[Stored dataset items]

⁂

(** * AI anomaly detection service: the security monitor and the metrics detector

    A shallow embedding of [ai-anomaly-detection/security_monitor.py] and of
    the model-handling routes of [ai-anomaly-detection/main.py], with the
    properties of the design document stated and proved over it.

    Conventions of the embedding:
    - Python [float] risk scores are binary64 values ([PrimFloat.float]); every
      [+], [<], [min] below is the IEEE operation the interpreter performs.
    - [time.time()] is an input of each call.  Timestamps are exact rationals
      ([Q], seconds): the window code only compares them and subtracts 60.
    - Python [int]s that count things are [nat]; status codes are [Z].
    - [str] is [string]; [len] counts characters and [lower] folds the ASCII
      letters (text outside ASCII is kept as it is).
    - the scikit-learn estimators are an interface ([IsolationForestImpl],
      [StandardScalerImpl]): the objects are opaque, a method returns a value
      or raises, and a fitting method also returns the object it leaves behind.
    - [logger] calls write to the log only and are left out. *)

From Stdlib Require Import QArith Lqa ZArith Ascii String Floats Sorting.Sorted.
From stdpp Require Import gmap strings list fin_maps.

Set Warnings "-inexact-float".
Local Open Scope string_scope.
Local Open Scope list_scope.

(** ** Python values shared by both modules *)

(** A Python number as it is put in a feature row before [np.array]
    turns the row into float64. *)
Inductive Num : Type :=
| PyInt (z : Z)
| PyFloat (f : float).

Definition Row : Type := list Num.

(** The outcome of a call that may raise: the value, or [str(e)]. *)
Inductive Exc (A : Type) : Type :=
| Ok (a : A)
| Raise (e : string).
Arguments Ok {A} a.
Arguments Raise {A} e.

(** [float(n)] for a Python [int]: the nearest binary64 value, ties to even.
    (Python raises [OverflowError] where this gives an infinity, from
    2^1024 - 2^970 on; a count of that size does not get past the scaler's own
    conversion of the row.) *)
Definition py_float_of_int (n : Z) : float :=
  SF2Prim (binary_normalize prec emax n 0 false).

(** [sklearn.ensemble.IsolationForest]: the estimator object with the three
    methods the service calls.  [forest_fit] returns the object after the
    call together with the outcome; [decision_function] and [predict] are
    given one row and return the entry [[0]] of the result. *)
Class IsolationForestImpl : Type := {
  Forest : Type;
  IsolationForest : float -> Z -> Forest;
  forest_fit : Forest -> list Row -> Forest * Exc unit;
  decision_function : Forest -> Row -> Exc float;
  predict : Forest -> Row -> Exc Z
}.

(** [sklearn.preprocessing.StandardScaler]. *)
Class StandardScalerImpl : Type := {
  Scaler : Type;
  StandardScaler : Scaler;
  fit_transform : Scaler -> list Row -> Scaler * Exc (list Row);
  transform : Scaler -> Row -> Exc Row
}.

(** ** Strings *)

Definition ascii_lower (c : ascii) : ascii :=
  let n := nat_of_ascii c in
  if (65 <=? n)%nat && (n <=? 90)%nat then ascii_of_nat (n + 32) else c.

(** [s.lower()] *)
Fixpoint lower (s : string) : string :=
  match s with
  | EmptyString => EmptyString
  | String c s' => String (ascii_lower c) (lower s')
  end.

(** [needle in hay] *)
Fixpoint contains (needle hay : string) : bool :=
  String.prefix needle hay ||
  match hay with
  | EmptyString => false
  | String _ hay' => contains needle hay'
  end.

(** [for x in xs: if p(x): ...; break]: the first element that passes. *)
Fixpoint first_match {A : Type} (p : A -> bool) (xs : list A) : option A :=
  match xs with
  | [] => None
  | x :: xs' => if p x then Some x else first_match p xs'
  end.

(** ** security_monitor.py *)

(** A threat string, kept as the template that built it and its arguments. *)
Inductive Threat : Type :=
| SuspiciousUserAgent (suspicious_ua : string)
| HighRequestRate (recent_requests : nat)
| SuspiciousEndpoint (endpoint : string)
| UnusualMethod (method : string)
| HighErrorRate (client_ip endpoint : string)
| MLAnomaly (anomaly_score : float).

(** The [request_data] dictionary: a key may be absent ([.get] then takes its
    default). *)
Record RequestData : Type := {
  rd_client_ip : option string;
  rd_user_agent : option string;
  rd_endpoint : option string;
  rd_method : option string;
  rd_status_code : option Z
}.

(** The dictionary [analyze_request] returns. *)
Record ThreatAssessment : Type := {
  threats : list Threat;
  risk_score : float;
  is_threat : bool;
  ta_client_ip : string;
  ta_timestamp : Q;
  ta_user_agent : string;
  ta_endpoint : string;
  ta_method : string;
  ta_status_code : Z
}.

(** One entry of [historical_data]. *)
Record HistoricalData : Type := {
  hd_requests_per_minute : option Num;
  hd_user_agent_length : option Num;
  hd_endpoint_length : option Num;
  hd_status_code : option Num;
  hd_risk_score : option Num
}.

(** The dictionary [get_security_summary] returns. *)
Record SecuritySummary : Type := {
  active_ips : nat;
  high_risk_ips : nat;
  total_requests_tracked : nat;
  model_trained : bool;
  suspicious_patterns_count : nat
}.

(** Security thresholds: set in [__init__], never assigned again. *)
Definition max_requests_per_minute : nat := 100.
Definition max_requests_per_ip_per_minute : nat := 50.
Definition suspicious_user_agents : list string :=
  ["sqlmap"; "nmap"; "nikto"; "dirb"; "gobuster"; "wfuzz";
   "burp"; "zap"; "scanner"; "bot"; "crawler"; "spider"].

Definition suspicious_endpoints : list string :=
  ["/admin"; "/wp-admin"; "/phpmyadmin"; "/.env"; "/config";
   "/api/v1/admin"; "/internal"; "/debug"; "/test"].

Definition allowed_methods : list string :=
  ["GET"; "POST"; "PUT"; "DELETE"; "PATCH"].

(** [x < y] on timestamps. *)
Definition Qltb (x y : Q) : bool := negb (Qle_bool y x).

(** [while times and times[0] < minute_ago: times.popleft()] *)
Fixpoint popleft_while (minute_ago : Q) (times : list Q) : list Q :=
  match times with
  | [] => []
  | t0 :: rest =>
      if Qltb t0 minute_ago then popleft_while minute_ago rest else times
  end.

(** [min(a, b)] of Python: [b] when [b < a], else [a]. *)
Definition py_min (a b : float) : float :=
  if (b <? a)%float then b else a.

Section SecurityMonitor.
Context `{IsolationForestImpl}.

(** The attributes of a [SecurityMonitor].  [error_counts] is created by the
    first request with a status of 400 or more ([hasattr]). *)
Record SecurityMonitor : Type := {
  ip_request_counts : gmap string nat;
  ip_request_times : gmap string (list Q);
  user_agents : gmap string nat;
  suspicious_patterns : list string;
  security_model : Forest;
  is_trained : bool;
  error_counts : option (gmap string nat)
}.

(** [SecurityMonitor()] *)
Definition new_SecurityMonitor : SecurityMonitor := {|
  ip_request_counts := ∅;
  ip_request_times := ∅;
  user_agents := ∅;
  suspicious_patterns := [];
  security_model := IsolationForest 0.05%float 42;
  is_trained := false;
  error_counts := None
|}.

(** [analyze_request(self, request_data)], with the reading of the clock
    [current_time] as an argument. *)
Definition analyze_request (self : SecurityMonitor) (current_time : Q)
    (request_data : RequestData) : SecurityMonitor * ThreatAssessment :=
  let client_ip := default "unknown" (rd_client_ip request_data) in
  let user_agent := default "" (rd_user_agent request_data) in
  let endpoint := default "" (rd_endpoint request_data) in
  let method := default "GET" (rd_method request_data) in
  let status_code := default 200%Z (rd_status_code request_data) in
  let threats0 : list Threat := [] in
  let risk0 : float := 0%float in
  (* Track request counts *)
  let counts :=
    <[client_ip := S (default 0%nat (ip_request_counts self !! client_ip))]>
      (ip_request_counts self) in
  let appended :=
    default [] (ip_request_times self !! client_ip) ++ [current_time] in
  (* Clean old requests (older than 1 minute) *)
  let minute_ago := (current_time - 60)%Q in
  let times := popleft_while minute_ago appended in
  let windows := <[client_ip := times]> (ip_request_times self) in
  (* Check for suspicious user agents *)
  let user_agent_lower := lower user_agent in
  let '(threats1, risk1) :=
    match first_match (fun ua => contains ua user_agent_lower)
            suspicious_user_agents with
    | Some suspicious_ua =>
        (threats0 ++ [SuspiciousUserAgent suspicious_ua], (risk0 + 0.3)%float)
    | None => (threats0, risk0)
    end in
  (* Check for high request rate from single IP *)
  let recent_requests := length times in
  let '(threats2, risk2) :=
    if (max_requests_per_ip_per_minute <? recent_requests)%nat
    then (threats1 ++ [HighRequestRate recent_requests], (risk1 + 0.4)%float)
    else (threats1, risk1) in
  (* Check for suspicious endpoints *)
  let '(threats3, risk3) :=
    match first_match (fun e => contains e (lower endpoint))
            suspicious_endpoints with
    | Some _ => (threats2 ++ [SuspiciousEndpoint endpoint], (risk2 + 0.2)%float)
    | None => (threats2, risk2)
    end in
  (* Check for HTTP methods abuse *)
  let '(threats4, risk4) :=
    if bool_decide (method ∈ allowed_methods)
    then (threats3, risk3)
    else (threats3 ++ [UnusualMethod method], (risk3 + 0.1)%float) in
  (* Check for error rate patterns *)
  let '(errors, threats5, risk5) :=
    if (400 <=? status_code)%Z then
      let error_key := String.append client_ip (String.append ":" endpoint) in
      let table := default ∅ (error_counts self) in
      let count := S (default 0%nat (table !! error_key)) in
      let table := <[error_key := count]> table in
      if (10 <? count)%nat
      then (Some table, threats4 ++ [HighErrorRate client_ip endpoint],
            (risk4 + 0.3)%float)
      else (Some table, threats4, risk4)
    else (error_counts self, threats4, risk4) in
  (* ML-based anomaly detection *)
  let '(threats6, risk6) :=
    if is_trained self && (0 <? recent_requests)%nat then
      let features :=
        [PyInt (Z.of_nat recent_requests);
         PyInt (Z.of_nat (String.length user_agent));
         PyInt (Z.of_nat (String.length endpoint));
         PyInt status_code;
         PyFloat risk5] in
      match decision_function (security_model self) features with
      | Raise _ => (threats5, risk5)
      | Ok anomaly_score =>
          match predict (security_model self) features with
          | Raise _ => (threats5, risk5)
          | Ok label =>
              if (label =? -1)%Z
              then (threats5 ++ [MLAnomaly anomaly_score], (risk5 + 0.5)%float)
              else (threats5, risk5)
          end
      end
    else (threats5, risk5) in
  ({| ip_request_counts := counts;
      ip_request_times := windows;
      user_agents := user_agents self;
      suspicious_patterns := suspicious_patterns self;
      security_model := security_model self;
      is_trained := is_trained self;
      error_counts := errors |},
   {| threats := threats6;
      risk_score := py_min risk6 1.0%float;
      is_threat := (0.5 <? risk6)%float;
      ta_client_ip := client_ip;
      ta_timestamp := current_time;
      ta_user_agent := user_agent;
      ta_endpoint := endpoint;
      ta_method := method;
      ta_status_code := status_code |}).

⁂

Count every line that holds the word "gmap" in the entries, and state the result alone.

5